── RECORDS PROVIDED ──

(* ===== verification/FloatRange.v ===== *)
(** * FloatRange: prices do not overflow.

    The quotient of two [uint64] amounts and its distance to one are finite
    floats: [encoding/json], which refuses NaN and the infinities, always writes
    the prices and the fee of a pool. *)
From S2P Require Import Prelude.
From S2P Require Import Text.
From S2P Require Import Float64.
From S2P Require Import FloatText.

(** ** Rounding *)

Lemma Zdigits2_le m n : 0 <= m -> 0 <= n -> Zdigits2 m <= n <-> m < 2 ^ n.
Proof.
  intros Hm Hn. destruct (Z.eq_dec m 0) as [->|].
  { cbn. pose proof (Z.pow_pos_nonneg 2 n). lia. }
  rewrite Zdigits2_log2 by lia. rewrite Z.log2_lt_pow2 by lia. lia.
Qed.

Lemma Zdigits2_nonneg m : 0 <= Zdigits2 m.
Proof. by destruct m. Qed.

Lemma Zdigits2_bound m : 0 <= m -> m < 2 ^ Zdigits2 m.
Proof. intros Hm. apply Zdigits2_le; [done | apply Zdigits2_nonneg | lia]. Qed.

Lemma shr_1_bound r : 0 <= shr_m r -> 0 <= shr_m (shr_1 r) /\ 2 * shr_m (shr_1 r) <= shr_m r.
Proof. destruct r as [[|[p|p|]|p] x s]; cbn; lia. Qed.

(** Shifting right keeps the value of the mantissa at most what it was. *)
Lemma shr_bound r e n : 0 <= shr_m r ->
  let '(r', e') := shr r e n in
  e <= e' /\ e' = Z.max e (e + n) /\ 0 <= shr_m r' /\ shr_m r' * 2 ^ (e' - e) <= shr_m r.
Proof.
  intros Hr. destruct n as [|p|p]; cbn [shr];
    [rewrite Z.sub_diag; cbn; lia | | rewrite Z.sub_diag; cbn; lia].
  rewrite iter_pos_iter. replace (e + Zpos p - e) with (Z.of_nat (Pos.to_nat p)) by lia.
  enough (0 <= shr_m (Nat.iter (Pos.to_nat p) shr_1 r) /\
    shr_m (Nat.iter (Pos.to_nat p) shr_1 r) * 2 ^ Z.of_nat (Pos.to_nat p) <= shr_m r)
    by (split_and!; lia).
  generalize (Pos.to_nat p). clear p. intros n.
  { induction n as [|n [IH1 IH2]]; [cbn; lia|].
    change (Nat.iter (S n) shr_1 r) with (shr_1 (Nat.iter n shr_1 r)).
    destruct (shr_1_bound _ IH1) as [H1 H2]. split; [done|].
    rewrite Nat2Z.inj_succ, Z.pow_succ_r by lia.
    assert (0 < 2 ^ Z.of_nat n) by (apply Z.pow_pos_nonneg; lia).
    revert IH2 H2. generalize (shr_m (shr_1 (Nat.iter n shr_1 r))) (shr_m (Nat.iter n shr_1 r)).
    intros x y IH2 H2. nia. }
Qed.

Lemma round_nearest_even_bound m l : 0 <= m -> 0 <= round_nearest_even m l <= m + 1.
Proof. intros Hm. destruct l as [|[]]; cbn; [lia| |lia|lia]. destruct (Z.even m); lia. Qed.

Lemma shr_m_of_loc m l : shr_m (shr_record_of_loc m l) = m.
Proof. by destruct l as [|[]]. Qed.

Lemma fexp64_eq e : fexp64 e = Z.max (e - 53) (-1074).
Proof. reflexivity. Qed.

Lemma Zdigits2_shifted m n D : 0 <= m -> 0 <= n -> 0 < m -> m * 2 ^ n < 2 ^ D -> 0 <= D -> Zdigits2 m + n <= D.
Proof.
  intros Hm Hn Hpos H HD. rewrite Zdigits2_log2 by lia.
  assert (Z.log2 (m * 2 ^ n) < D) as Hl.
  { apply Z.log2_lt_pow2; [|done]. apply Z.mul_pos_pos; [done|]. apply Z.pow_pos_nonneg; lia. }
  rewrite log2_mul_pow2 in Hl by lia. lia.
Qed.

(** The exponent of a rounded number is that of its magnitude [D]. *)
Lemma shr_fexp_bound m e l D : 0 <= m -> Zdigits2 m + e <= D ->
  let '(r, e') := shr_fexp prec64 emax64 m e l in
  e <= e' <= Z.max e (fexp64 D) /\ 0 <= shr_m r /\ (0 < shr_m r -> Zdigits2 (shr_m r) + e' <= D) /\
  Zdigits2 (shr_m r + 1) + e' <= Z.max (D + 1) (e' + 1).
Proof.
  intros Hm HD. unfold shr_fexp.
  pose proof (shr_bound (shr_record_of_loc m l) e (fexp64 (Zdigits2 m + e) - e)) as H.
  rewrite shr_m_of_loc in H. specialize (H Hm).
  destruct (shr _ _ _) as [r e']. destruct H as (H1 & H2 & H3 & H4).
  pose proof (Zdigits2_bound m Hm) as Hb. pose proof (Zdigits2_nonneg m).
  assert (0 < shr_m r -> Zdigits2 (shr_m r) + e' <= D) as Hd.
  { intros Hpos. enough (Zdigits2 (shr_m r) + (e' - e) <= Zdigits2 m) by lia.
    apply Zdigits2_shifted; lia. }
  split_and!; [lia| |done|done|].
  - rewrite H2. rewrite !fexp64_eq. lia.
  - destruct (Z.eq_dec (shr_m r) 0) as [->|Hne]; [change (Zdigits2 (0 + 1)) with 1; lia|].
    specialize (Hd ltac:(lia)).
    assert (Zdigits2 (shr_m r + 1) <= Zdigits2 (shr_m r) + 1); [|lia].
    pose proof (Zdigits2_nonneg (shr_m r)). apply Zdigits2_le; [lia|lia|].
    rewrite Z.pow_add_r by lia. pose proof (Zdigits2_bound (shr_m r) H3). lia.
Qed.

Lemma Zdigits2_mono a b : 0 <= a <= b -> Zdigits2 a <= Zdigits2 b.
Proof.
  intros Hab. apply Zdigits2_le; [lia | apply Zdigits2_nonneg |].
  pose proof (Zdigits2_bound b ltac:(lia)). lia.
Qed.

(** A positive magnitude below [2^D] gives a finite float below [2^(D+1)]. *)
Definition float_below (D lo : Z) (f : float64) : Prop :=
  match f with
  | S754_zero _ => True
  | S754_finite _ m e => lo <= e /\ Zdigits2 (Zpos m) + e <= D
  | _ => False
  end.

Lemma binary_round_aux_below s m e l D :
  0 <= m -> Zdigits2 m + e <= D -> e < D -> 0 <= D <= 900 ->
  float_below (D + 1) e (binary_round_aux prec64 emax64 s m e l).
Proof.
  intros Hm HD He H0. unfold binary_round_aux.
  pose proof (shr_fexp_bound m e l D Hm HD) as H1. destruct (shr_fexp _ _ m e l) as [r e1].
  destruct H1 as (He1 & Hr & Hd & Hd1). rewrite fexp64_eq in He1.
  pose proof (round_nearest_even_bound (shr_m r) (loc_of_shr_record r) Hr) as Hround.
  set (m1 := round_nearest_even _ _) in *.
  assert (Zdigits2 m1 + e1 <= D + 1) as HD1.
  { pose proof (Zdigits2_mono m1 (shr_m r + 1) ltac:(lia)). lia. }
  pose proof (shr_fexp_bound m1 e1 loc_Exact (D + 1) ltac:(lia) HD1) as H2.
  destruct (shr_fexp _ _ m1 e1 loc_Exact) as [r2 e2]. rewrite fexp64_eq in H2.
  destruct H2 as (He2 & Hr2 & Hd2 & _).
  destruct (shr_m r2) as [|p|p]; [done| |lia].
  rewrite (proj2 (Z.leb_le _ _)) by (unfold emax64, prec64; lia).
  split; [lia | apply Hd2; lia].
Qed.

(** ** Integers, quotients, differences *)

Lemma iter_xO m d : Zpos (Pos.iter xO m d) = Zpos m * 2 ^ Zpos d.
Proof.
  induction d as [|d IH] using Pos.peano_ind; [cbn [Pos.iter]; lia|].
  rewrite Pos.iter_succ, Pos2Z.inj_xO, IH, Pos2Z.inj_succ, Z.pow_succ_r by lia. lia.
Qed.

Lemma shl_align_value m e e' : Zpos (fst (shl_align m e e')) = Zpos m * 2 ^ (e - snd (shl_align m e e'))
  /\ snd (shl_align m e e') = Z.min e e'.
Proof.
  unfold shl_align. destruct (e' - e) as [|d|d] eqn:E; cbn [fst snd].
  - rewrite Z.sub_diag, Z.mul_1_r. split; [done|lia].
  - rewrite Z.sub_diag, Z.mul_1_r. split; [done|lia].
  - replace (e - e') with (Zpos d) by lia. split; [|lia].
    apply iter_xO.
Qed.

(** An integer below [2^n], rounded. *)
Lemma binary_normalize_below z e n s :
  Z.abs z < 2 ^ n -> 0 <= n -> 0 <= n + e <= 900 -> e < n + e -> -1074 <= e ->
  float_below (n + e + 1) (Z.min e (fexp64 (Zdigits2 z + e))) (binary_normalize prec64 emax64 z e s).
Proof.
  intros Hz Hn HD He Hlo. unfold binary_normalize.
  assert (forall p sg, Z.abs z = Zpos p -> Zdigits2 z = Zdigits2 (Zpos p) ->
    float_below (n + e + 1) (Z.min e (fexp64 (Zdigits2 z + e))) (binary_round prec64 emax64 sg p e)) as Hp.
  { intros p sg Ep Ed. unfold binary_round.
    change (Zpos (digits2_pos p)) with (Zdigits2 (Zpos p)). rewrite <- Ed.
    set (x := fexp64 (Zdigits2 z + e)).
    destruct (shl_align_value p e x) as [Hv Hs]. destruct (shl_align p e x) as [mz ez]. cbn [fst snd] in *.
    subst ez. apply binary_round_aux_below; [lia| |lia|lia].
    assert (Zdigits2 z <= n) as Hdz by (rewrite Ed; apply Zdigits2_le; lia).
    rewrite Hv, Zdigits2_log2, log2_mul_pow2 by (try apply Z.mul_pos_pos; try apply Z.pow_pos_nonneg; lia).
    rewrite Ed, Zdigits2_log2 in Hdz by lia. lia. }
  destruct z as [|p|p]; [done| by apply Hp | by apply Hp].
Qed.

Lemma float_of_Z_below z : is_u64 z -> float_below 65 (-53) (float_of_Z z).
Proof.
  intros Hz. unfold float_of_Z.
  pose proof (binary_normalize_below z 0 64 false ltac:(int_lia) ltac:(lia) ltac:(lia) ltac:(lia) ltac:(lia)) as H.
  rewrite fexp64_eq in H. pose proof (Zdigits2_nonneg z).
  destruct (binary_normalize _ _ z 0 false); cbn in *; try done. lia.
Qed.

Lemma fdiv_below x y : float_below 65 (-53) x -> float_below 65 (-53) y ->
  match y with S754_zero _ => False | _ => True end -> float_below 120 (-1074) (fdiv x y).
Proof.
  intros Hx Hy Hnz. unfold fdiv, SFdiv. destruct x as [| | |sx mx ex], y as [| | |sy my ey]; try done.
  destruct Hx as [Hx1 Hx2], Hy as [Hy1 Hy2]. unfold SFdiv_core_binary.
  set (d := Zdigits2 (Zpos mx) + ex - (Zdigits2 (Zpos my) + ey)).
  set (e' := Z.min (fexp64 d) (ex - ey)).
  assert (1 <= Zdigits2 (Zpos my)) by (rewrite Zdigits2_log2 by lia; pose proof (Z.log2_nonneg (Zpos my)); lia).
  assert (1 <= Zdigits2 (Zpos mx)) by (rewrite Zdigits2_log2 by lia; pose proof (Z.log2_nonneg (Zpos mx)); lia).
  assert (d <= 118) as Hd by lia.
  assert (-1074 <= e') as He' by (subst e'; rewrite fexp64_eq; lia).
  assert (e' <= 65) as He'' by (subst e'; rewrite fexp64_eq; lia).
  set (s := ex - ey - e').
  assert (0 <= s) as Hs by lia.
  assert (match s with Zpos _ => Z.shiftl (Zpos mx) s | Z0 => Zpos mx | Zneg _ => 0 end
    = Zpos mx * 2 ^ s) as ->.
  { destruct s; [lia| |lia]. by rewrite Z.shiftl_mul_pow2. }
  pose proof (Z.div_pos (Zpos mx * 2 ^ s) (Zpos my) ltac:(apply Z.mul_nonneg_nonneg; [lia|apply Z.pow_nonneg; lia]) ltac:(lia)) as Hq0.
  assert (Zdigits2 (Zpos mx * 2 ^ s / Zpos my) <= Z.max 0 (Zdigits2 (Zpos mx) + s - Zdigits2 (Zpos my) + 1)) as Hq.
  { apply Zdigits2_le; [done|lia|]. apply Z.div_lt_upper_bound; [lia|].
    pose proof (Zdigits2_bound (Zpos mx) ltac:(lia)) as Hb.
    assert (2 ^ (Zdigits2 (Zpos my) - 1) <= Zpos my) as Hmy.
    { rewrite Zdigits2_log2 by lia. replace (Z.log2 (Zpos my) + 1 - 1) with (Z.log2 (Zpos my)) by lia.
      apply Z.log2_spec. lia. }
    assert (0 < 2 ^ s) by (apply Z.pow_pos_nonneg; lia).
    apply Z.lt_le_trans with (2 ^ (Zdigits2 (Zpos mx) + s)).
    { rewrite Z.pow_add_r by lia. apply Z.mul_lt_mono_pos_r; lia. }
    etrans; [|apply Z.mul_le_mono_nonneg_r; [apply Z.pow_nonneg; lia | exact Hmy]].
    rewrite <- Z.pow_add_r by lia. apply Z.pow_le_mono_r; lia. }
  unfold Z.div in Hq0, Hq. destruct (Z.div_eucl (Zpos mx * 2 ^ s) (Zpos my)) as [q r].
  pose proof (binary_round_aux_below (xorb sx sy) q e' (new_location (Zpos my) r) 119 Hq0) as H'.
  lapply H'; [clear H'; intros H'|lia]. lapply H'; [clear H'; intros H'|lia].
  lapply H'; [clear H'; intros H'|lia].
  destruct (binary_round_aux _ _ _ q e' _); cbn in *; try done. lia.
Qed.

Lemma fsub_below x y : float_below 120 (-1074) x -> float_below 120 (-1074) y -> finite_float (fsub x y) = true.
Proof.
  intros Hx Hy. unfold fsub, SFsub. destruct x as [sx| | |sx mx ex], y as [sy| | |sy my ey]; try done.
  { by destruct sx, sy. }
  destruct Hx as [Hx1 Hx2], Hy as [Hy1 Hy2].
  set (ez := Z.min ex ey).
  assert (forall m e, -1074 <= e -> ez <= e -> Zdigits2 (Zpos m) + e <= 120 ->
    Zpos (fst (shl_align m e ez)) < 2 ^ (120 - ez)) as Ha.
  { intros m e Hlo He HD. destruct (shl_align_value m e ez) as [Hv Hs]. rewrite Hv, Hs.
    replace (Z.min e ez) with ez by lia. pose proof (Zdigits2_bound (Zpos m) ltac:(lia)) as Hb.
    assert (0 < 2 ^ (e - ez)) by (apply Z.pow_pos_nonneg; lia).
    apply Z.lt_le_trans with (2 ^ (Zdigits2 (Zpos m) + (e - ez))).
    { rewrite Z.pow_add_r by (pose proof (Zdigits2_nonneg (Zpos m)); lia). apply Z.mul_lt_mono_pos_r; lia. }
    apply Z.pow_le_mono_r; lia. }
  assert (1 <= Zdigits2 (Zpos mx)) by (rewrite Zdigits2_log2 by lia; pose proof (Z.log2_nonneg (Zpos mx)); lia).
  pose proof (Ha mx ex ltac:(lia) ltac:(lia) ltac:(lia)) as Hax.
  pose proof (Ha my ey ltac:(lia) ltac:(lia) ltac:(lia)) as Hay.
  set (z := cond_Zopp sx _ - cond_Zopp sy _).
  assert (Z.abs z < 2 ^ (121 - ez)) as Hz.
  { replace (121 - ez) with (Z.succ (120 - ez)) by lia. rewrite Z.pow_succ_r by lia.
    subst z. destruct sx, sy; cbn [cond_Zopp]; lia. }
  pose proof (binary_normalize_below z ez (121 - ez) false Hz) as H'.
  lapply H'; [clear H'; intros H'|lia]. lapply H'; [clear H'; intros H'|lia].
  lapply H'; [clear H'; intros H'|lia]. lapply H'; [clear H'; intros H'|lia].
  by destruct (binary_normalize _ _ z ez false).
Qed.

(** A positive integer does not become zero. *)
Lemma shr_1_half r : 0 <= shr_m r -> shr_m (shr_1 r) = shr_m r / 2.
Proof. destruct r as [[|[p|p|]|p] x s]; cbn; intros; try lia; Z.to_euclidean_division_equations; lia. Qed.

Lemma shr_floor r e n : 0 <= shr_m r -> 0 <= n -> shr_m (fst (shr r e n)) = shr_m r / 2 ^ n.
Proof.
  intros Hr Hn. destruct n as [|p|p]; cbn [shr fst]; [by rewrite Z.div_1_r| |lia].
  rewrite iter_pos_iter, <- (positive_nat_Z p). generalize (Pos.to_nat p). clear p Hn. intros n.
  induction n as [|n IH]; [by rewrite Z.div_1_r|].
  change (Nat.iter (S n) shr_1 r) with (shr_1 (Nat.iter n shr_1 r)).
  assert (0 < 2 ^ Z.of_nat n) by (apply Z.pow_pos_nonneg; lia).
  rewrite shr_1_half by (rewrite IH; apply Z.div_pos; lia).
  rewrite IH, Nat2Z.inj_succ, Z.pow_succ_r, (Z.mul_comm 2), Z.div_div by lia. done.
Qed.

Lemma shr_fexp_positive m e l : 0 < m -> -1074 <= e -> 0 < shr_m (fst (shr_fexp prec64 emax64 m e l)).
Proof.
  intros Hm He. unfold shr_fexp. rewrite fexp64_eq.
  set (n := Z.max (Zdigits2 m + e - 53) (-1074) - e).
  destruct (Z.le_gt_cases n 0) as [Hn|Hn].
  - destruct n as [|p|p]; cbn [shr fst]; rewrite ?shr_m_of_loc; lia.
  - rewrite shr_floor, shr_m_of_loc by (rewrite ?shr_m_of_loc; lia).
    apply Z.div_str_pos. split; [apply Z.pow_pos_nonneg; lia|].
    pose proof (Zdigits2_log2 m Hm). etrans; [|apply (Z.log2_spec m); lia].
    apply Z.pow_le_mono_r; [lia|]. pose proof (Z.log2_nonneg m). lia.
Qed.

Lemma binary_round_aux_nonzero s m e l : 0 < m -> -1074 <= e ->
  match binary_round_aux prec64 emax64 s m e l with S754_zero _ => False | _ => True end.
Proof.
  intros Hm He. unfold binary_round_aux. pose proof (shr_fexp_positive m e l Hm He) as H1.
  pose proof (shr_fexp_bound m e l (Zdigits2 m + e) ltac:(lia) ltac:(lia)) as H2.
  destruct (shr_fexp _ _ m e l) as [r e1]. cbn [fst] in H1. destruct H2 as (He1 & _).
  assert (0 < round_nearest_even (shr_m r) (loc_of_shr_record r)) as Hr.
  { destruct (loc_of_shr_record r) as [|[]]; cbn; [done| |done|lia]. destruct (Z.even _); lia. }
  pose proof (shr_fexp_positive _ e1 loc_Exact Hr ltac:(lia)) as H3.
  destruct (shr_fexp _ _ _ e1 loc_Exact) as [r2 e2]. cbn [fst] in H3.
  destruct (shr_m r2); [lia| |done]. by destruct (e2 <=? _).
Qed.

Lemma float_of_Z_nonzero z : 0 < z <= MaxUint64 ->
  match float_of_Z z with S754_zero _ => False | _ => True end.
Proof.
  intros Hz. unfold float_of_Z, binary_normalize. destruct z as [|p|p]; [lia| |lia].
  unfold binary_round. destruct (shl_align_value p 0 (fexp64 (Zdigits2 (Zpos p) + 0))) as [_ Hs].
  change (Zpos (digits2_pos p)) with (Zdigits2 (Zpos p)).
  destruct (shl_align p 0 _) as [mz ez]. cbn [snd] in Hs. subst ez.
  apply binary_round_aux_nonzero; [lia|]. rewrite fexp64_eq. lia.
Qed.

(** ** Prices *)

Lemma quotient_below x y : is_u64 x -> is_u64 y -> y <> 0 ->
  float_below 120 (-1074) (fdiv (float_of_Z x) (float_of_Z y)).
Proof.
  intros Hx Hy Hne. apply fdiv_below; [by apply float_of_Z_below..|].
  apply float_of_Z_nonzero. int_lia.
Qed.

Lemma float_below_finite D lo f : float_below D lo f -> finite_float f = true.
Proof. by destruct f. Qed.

───

WORK ORDER
Go back to the listing above. Copy word for word the lines from the one with "destruct (loc_of_shr_record r)" through the one with "Lemma float_of_Z_nonzero z", and nothing more.

SOLUTION
  { destruct (loc_of_shr_record r) as [|[]]; cbn; [done| |done|lia]. destruct (Z.even _); lia. }
  pose proof (shr_fexp_positive _ e1 loc_Exact Hr ltac:(lia)) as H3.
  destruct (shr_fexp _ _ _ e1 loc_Exact) as [r2 e2]. cbn [fst] in H3.
  destruct (shr_m r2); [lia| |done]. by destruct (e2 <=? _).
Qed.

Lemma float_of_Z_nonzero z : 0 < z <= MaxUint64 ->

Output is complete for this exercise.